*PROBLEM TO SOLVE:* Locate the line that contains "List.find (fun f => PIsPrimaryKey" in the entries below, then repeat it and every following line through the line that contains "Definition column_line (name", exactly, and no others.
= = =
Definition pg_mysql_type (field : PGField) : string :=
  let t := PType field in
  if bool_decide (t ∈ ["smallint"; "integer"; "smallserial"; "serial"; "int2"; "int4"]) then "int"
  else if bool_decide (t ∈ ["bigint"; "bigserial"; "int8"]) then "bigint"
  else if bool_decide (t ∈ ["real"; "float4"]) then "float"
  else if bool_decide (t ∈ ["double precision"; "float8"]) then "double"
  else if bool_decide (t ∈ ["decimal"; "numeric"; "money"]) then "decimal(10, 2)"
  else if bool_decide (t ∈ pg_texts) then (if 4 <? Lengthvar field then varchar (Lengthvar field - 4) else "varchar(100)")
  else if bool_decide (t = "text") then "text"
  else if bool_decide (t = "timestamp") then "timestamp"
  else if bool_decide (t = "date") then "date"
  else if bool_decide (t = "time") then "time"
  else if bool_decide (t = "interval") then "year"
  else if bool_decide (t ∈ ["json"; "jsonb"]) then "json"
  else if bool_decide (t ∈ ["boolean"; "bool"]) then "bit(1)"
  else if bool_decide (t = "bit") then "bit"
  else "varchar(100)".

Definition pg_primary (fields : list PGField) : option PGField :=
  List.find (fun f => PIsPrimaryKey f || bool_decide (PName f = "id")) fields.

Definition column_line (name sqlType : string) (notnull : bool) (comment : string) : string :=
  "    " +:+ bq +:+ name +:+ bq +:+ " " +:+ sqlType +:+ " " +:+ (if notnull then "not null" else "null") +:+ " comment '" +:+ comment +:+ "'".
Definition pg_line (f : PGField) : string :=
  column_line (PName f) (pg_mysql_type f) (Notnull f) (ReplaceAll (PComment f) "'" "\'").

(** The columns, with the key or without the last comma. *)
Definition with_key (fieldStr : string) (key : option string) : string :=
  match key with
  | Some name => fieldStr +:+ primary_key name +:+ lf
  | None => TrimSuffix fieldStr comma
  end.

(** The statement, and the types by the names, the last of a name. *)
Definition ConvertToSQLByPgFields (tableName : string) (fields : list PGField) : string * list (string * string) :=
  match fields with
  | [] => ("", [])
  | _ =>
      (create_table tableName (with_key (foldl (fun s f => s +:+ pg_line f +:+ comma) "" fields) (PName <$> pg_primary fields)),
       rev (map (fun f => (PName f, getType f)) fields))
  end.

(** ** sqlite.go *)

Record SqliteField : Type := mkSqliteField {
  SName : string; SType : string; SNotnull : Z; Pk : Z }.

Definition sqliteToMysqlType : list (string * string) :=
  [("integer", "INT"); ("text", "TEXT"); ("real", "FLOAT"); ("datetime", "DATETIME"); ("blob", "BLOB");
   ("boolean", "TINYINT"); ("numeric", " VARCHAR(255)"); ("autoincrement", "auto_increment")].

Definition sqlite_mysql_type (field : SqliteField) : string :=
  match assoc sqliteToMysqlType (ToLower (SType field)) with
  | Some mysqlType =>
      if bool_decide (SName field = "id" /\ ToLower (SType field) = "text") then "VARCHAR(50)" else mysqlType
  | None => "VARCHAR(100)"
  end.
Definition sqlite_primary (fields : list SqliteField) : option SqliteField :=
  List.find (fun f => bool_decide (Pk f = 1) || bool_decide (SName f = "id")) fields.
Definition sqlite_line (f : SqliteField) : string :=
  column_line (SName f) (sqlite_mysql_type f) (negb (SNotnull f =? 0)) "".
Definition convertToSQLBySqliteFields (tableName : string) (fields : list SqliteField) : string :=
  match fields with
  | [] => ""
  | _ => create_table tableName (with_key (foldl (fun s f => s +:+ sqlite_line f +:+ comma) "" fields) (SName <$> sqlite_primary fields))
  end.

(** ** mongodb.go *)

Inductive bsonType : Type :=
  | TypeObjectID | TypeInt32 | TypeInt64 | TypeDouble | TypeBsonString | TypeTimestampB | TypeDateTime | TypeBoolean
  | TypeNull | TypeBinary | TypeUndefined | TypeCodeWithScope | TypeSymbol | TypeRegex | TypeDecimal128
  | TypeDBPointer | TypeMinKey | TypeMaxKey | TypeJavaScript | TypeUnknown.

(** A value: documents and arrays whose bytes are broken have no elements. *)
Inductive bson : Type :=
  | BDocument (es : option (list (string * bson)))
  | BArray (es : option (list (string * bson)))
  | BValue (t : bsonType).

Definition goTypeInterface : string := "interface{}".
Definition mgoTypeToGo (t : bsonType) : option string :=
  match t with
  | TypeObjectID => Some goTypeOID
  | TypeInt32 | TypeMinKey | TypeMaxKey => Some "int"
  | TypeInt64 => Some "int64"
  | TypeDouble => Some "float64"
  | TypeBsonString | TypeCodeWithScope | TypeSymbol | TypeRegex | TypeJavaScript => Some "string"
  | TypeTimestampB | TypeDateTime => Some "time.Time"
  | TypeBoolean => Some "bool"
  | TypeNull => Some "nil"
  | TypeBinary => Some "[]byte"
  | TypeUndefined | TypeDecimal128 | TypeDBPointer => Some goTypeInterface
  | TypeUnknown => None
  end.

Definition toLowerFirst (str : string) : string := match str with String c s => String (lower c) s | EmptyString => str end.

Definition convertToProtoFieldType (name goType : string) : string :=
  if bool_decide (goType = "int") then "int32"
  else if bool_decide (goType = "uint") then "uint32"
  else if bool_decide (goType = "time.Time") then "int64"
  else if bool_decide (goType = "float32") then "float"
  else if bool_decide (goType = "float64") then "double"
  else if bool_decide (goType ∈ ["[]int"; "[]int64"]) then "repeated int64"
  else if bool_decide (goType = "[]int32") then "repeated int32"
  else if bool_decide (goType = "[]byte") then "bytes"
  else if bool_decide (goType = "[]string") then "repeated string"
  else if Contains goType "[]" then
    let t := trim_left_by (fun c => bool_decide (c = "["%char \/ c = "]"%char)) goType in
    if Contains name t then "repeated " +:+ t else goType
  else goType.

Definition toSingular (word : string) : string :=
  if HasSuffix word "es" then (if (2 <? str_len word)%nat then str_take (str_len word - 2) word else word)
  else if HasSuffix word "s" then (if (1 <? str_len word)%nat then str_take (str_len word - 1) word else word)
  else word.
= = =
*EXERCISE OUTPUT:*
  List.find (fun f => PIsPrimaryKey f || bool_decide (PName f = "id")) fields.

Definition column_line (name sqlType : string) (notnull : bool) (comment : string) : string :=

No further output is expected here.